■ ABOUT THIS TASK ■
The data must be returned exactly. No line may be left out.

(Stored items from a collection)
======
(* ===== verification/HashMapNew.v ===== *)
(** New blocks and chunks of a [HashMap]. *)
From stdpp Require Import prelude gmap list.
From Stdlib Require Import ZArith Lia.
From S2P Require Import Prelude Bytes MemChunkSpec HashMap HashMapLists HashMapRep HashMapBlocks HashMapErase HashMapOrder HashMapEvict.
Import HashMap.HashMap.

(** ** A new block *)

Definition add (a : Z) (e : entry) (A : abs) : abs :=
  mk_abs (λ c, a :: a_order A c) (λ i, if decide (i = e_index e) then a :: a_bucket A i else a_bucket A i) (<[a := e]> (a_ents A)).
Definition new_entry (index : Z) : entry := mk_entry index 0 true false [] [].

Lemma count_up_new (P : entry → bool) (E : gmap Z entry) (a : Z) (e : entry) : E !! a = None → P e = true →
  wrapU 64 (wrapU 64 (count_ents P E) + 1) = wrapU 64 (count_ents P (<[a := e]> E)).
Proof. intros He HP. rewrite (count_insert P E a e He), HP, wrapU_plus by lia. done. Qed.
(* ===== verification/HashMapStore.v ===== *)
(** The bytes of a record are written to the block and chunks that have room for it. *)
From stdpp Require Import prelude gmap list.
From Stdlib Require Import ZArith Lia.
From S2P Require Import Prelude Bytes MemChunkSpec HashMap HashMapLists HashMapRep HashMapBlocks HashMapErase HashMapOrder HashMapEvict HashMapNew HashMapData HashMapWrite.
Import HashMap.HashMap.

(** ** Bytes over blocks *)

Fixpoint spread (d : gmap Z (list Z)) (l : list Z) (bs : list Z) : gmap Z (list Z) :=
  match l with
  | [] => d
  | [x] => <[x := bs ++ drop (length bs) (bytes_at d x)]> d
  | x :: l' => spread (<[x := take (length (bytes_at d x)) bs]> d) l' (drop (length (bytes_at d x)) bs)
  end.
(** How many of them are in the last one. *)
Fixpoint last_len (d : gmap Z (list Z)) (l : list Z) (n : Z) : Z :=
  match l with
  | [] | [_] => n
  | x :: l' => last_len d l' (n - zlen (bytes_at d x))
  end.
Lemma bytes_at_insert (d : gmap Z (list Z)) x y b : bytes_at (<[x := b]> d) y = if decide (x = y) then b else bytes_at d y.
Proof. unfold bytes_at. rewrite lookup_insert. by case_decide. Qed.
Lemma last_len_ext d d' l : ∀ n, (∀ x, x ∈ l → bytes_at d' x = bytes_at d x) → last_len d' l n = last_len d l n.
Proof. induction l as [|x [|y l] IH]; intros n E; [done.. |]. change (last_len d' (x :: y :: l) n) with (last_len d' (y :: l) (n - zlen (bytes_at d' x))). rewrite E by left. apply IH. intros z Hz. apply E. by right. Qed.
Lemma spread_other l : ∀ d bs x, x ∉ l → spread d l bs !! x = d !! x.
Proof.
  induction l as [|y [|z l] IH]; intros d bs x Hx; [done | |].
  - apply not_elem_of_cons in Hx as [Hx _]. cbn. by rewrite lookup_insert_ne.
  - apply not_elem_of_cons in Hx as [Hx Hl]. change (spread d (y :: z :: l) bs) with (spread (<[y := take (length (bytes_at d y)) bs]> d) (z :: l) (drop (length (bytes_at d y)) bs)).
    rewrite IH by done. by rewrite lookup_insert_ne.
Qed.
Lemma spread_length l : ∀ d bs x, NoDup l → fills d l (zlen bs) → length (bytes_at (spread d l bs) x) = length (bytes_at d x).
Proof.
  induction l as [|y [|z l] IH]; intros d bs x Hnd Hf; [done | |].
  - cbn in Hf |- *. rewrite bytes_at_insert. case_decide; [subst | done]. rewrite length_app, length_drop. lia.
  - apply NoDup_cons in Hnd as [Hy Hnd]. destruct Hf as [Hn Hf]. change (spread d (y :: z :: l) bs) with (spread (<[y := take (length (bytes_at d y)) bs]> d) (z :: l) (drop (length (bytes_at d y)) bs)).
    assert (Hc : zlen (drop (length (bytes_at d y)) bs) = zlen bs - zlen (bytes_at d y)) by (rewrite length_drop; lia).
    rewrite IH; [|done |]. { rewrite bytes_at_insert. case_decide; [subst | done]. rewrite length_take. lia. }
    rewrite Hc. eapply fills_ext; [|exact Hf]. intros w Hw. rewrite lookup_insert_ne; [done | by intros ->].
Qed.
Lemma spread_dom l : ∀ d bs x, (∀ y, y ∈ l → is_Some (d !! y)) → is_Some (spread d l bs !! x) ↔ is_Some (d !! x).
Proof.
  induction l as [|y [|z l] IH]; intros d bs x Hl; [done | |].
  - cbn. rewrite lookup_insert. case_decide; [subst | done]. split; [intros _; apply Hl; left | by eexists].
  - change (spread d (y :: z :: l) bs) with (spread (<[y := take (length (bytes_at d y)) bs]> d) (z :: l) (drop (length (bytes_at d y)) bs)). rewrite IH.
    + rewrite lookup_insert. case_decide; [subst | done]. split; [intros _; apply Hl; left | by eexists].
    + intros w Hw. rewrite lookup_insert. case_decide; [by eexists | apply Hl; by right].
Qed.
Lemma content_spread l : ∀ d bs, NoDup l → fills d l (zlen bs) → content (spread d l bs) l (last_len d l (zlen bs)) = bs.
Proof.
  induction l as [|y [|z l] IH]; intros d bs Hnd Hf; [done | |].
  - cbn [content spread last_len]. rewrite bytes_at_insert, decide_True by done. rewrite Nat2Z.id. apply take_app_length.
  - apply NoDup_cons in Hnd as [Hy Hnd]. destruct Hf as [Hn Hf]. change (spread d (y :: z :: l) bs) with (spread (<[y := take (length (bytes_at d y)) bs]> d) (z :: l) (drop (length (bytes_at d y)) bs)).
    assert (Hc : zlen (drop (length (bytes_at d y)) bs) = zlen bs - zlen (bytes_at d y)) by (rewrite length_drop; lia).
    assert (Hd : ∀ w, w ∈ z :: l → <[y := take (length (bytes_at d y)) bs]> d !! w = d !! w) by (intros w Hw; rewrite lookup_insert_ne; [done | by intros ->]).
    rewrite content_cons. assert (Ey : bytes_at (spread (<[y := take (length (bytes_at d y)) bs]> d) (z :: l) (drop (length (bytes_at d y)) bs)) y = take (length (bytes_at d y)) bs).
    { unfold bytes_at at 1. rewrite spread_other by done. by rewrite lookup_insert_eq. }
    rewrite Ey. change (last_len d (y :: z :: l) (zlen bs)) with (last_len d (z :: l) (zlen bs - zlen (bytes_at d y))). rewrite <- Hc.
    rewrite <- (last_len_ext d (<[y := take (length (bytes_at d y)) bs]> d)) by (intros w Hw; unfold bytes_at at 1; by rewrite Hd).
    rewrite IH; [apply take_drop | done |]. rewrite Hc. eapply fills_ext; [|exact Hf]. done.
Qed.
Lemma last_len_bound d l : ∀ n, fills d l n → 0 ≤ last_len d l n ≤ zlen (bytes_at d (lst l)).
Proof. induction l as [|y [|z l] IH]; intros n Hf; [done | exact Hf |]. destruct Hf as [_ Hf]. rewrite lst_cons. apply IH, Hf. Qed.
======
■ OUTPUT BELOW ■
(* ===== verification/HashMapNew.v ===== *)
(** New blocks and chunks of a [HashMap]. *)
From stdpp Require Import prelude gmap list.
From Stdlib Require Import ZArith Lia.
From S2P Require Import Prelude Bytes MemChunkSpec HashMap HashMapLists HashMapRep HashMapBlocks HashMapErase HashMapOrder HashMapEvict.
Import HashMap.HashMap.

(** ** A new block *)

Definition add (a : Z) (e : entry) (A : abs) : abs :=
  mk_abs (λ c, a :: a_order A c) (λ i, if decide (i = e_index e) then a :: a_bucket A i else a_bucket A i) (<[a := e]> (a_ents A)).
Definition new_entry (index : Z) : entry := mk_entry index 0 true false [] [].

Lemma count_up_new (P : entry → bool) (E : gmap Z entry) (a : Z) (e : entry) : E !! a = None → P e = true →
  wrapU 64 (wrapU 64 (count_ents P E) + 1) = wrapU 64 (count_ents P (<[a := e]> E)).
Proof. intros He HP. rewrite (count_insert P E a e He), HP, wrapU_plus by lia. done. Qed.
(* ===== verification/HashMapStore.v ===== *)
(** The bytes of a record are written to the block and chunks that have room for it. *)
From stdpp Require Import prelude gmap list.
From Stdlib Require Import ZArith Lia.
From S2P Require Import Prelude Bytes MemChunkSpec HashMap HashMapLists HashMapRep HashMapBlocks HashMapErase HashMapOrder HashMapEvict HashMapNew HashMapData HashMapWrite.
Import HashMap.HashMap.

(** ** Bytes over blocks *)

Fixpoint spread (d : gmap Z (list Z)) (l : list Z) (bs : list Z) : gmap Z (list Z) :=
  match l with
  | [] => d
  | [x] => <[x := bs ++ drop (length bs) (bytes_at d x)]> d
  | x :: l' => spread (<[x := take (length (bytes_at d x)) bs]> d) l' (drop (length (bytes_at d x)) bs)
  end.
(** How many of them are in the last one. *)
Fixpoint last_len (d : gmap Z (list Z)) (l : list Z) (n : Z) : Z :=
  match l with
  | [] | [_] => n
  | x :: l' => last_len d l' (n - zlen (bytes_at d x))
  end.
Lemma bytes_at_insert (d : gmap Z (list Z)) x y b : bytes_at (<[x := b]> d) y = if decide (x = y) then b else bytes_at d y.
Proof. unfold bytes_at. rewrite lookup_insert. by case_decide. Qed.
Lemma last_len_ext d d' l : ∀ n, (∀ x, x ∈ l → bytes_at d' x = bytes_at d x) → last_len d' l n = last_len d l n.
Proof. induction l as [|x [|y l] IH]; intros n E; [done.. |]. change (last_len d' (x :: y :: l) n) with (last_len d' (y :: l) (n - zlen (bytes_at d' x))). rewrite E by left. apply IH. intros z Hz. apply E. by right. Qed.
Lemma spread_other l : ∀ d bs x, x ∉ l → spread d l bs !! x = d !! x.
Proof.
  induction l as [|y [|z l] IH]; intros d bs x Hx; [done | |].
  - apply not_elem_of_cons in Hx as [Hx _]. cbn. by rewrite lookup_insert_ne.
  - apply not_elem_of_cons in Hx as [Hx Hl]. change (spread d (y :: z :: l) bs) with (spread (<[y := take (length (bytes_at d y)) bs]> d) (z :: l) (drop (length (bytes_at d y)) bs)).
    rewrite IH by done. by rewrite lookup_insert_ne.
Qed.
Lemma spread_length l : ∀ d bs x, NoDup l → fills d l (zlen bs) → length (bytes_at (spread d l bs) x) = length (bytes_at d x).
Proof.
  induction l as [|y [|z l] IH]; intros d bs x Hnd Hf; [done | |].
  - cbn in Hf |- *. rewrite bytes_at_insert. case_decide; [subst | done]. rewrite length_app, length_drop. lia.
  - apply NoDup_cons in Hnd as [Hy Hnd]. destruct Hf as [Hn Hf]. change (spread d (y :: z :: l) bs) with (spread (<[y := take (length (bytes_at d y)) bs]> d) (z :: l) (drop (length (bytes_at d y)) bs)).
    assert (Hc : zlen (drop (length (bytes_at d y)) bs) = zlen bs - zlen (bytes_at d y)) by (rewrite length_drop; lia).
    rewrite IH; [|done |]. { rewrite bytes_at_insert. case_decide; [subst | done]. rewrite length_take. lia. }
    rewrite Hc. eapply fills_ext; [|exact Hf]. intros w Hw. rewrite lookup_insert_ne; [done | by intros ->].
Qed.
Lemma spread_dom l : ∀ d bs x, (∀ y, y ∈ l → is_Some (d !! y)) → is_Some (spread d l bs !! x) ↔ is_Some (d !! x).
Proof.
  induction l as [|y [|z l] IH]; intros d bs x Hl; [done | |].
  - cbn. rewrite lookup_insert. case_decide; [subst | done]. split; [intros _; apply Hl; left | by eexists].
  - change (spread d (y :: z :: l) bs) with (spread (<[y := take (length (bytes_at d y)) bs]> d) (z :: l) (drop (length (bytes_at d y)) bs)). rewrite IH.
    + rewrite lookup_insert. case_decide; [subst | done]. split; [intros _; apply Hl; left | by eexists].
    + intros w Hw. rewrite lookup_insert. case_decide; [by eexists | apply Hl; by right].
Qed.
Lemma content_spread l : ∀ d bs, NoDup l → fills d l (zlen bs) → content (spread d l bs) l (last_len d l (zlen bs)) = bs.
Proof.
  induction l as [|y [|z l] IH]; intros d bs Hnd Hf; [done | |].
  - cbn [content spread last_len]. rewrite bytes_at_insert, decide_True by done. rewrite Nat2Z.id. apply take_app_length.
  - apply NoDup_cons in Hnd as [Hy Hnd]. destruct Hf as [Hn Hf]. change (spread d (y :: z :: l) bs) with (spread (<[y := take (length (bytes_at d y)) bs]> d) (z :: l) (drop (length (bytes_at d y)) bs)).
    assert (Hc : zlen (drop (length (bytes_at d y)) bs) = zlen bs - zlen (bytes_at d y)) by (rewrite length_drop; lia).
    assert (Hd : ∀ w, w ∈ z :: l → <[y := take (length (bytes_at d y)) bs]> d !! w = d !! w) by (intros w Hw; rewrite lookup_insert_ne; [done | by intros ->]).
    rewrite content_cons. assert (Ey : bytes_at (spread (<[y := take (length (bytes_at d y)) bs]> d) (z :: l) (drop (length (bytes_at d y)) bs)) y = take (length (bytes_at d y)) bs).
    { unfold bytes_at at 1. rewrite spread_other by done. by rewrite lookup_insert_eq. }
    rewrite Ey. change (last_len d (y :: z :: l) (zlen bs)) with (last_len d (z :: l) (zlen bs - zlen (bytes_at d y))). rewrite <- Hc.
    rewrite <- (last_len_ext d (<[y := take (length (bytes_at d y)) bs]> d)) by (intros w Hw; unfold bytes_at at 1; by rewrite Hd).
    rewrite IH; [apply take_drop | done |]. rewrite Hc. eapply fills_ext; [|exact Hf]. done.
Qed.
Lemma last_len_bound d l : ∀ n, fills d l n → 0 ≤ last_len d l n ≤ zlen (bytes_at d (lst l)).
Proof. induction l as [|y [|z l] IH]; intros n Hf; [done | exact Hf |]. destruct Hf as [_ Hf]. rewrite lst_cons. apply IH, Hf. Qed.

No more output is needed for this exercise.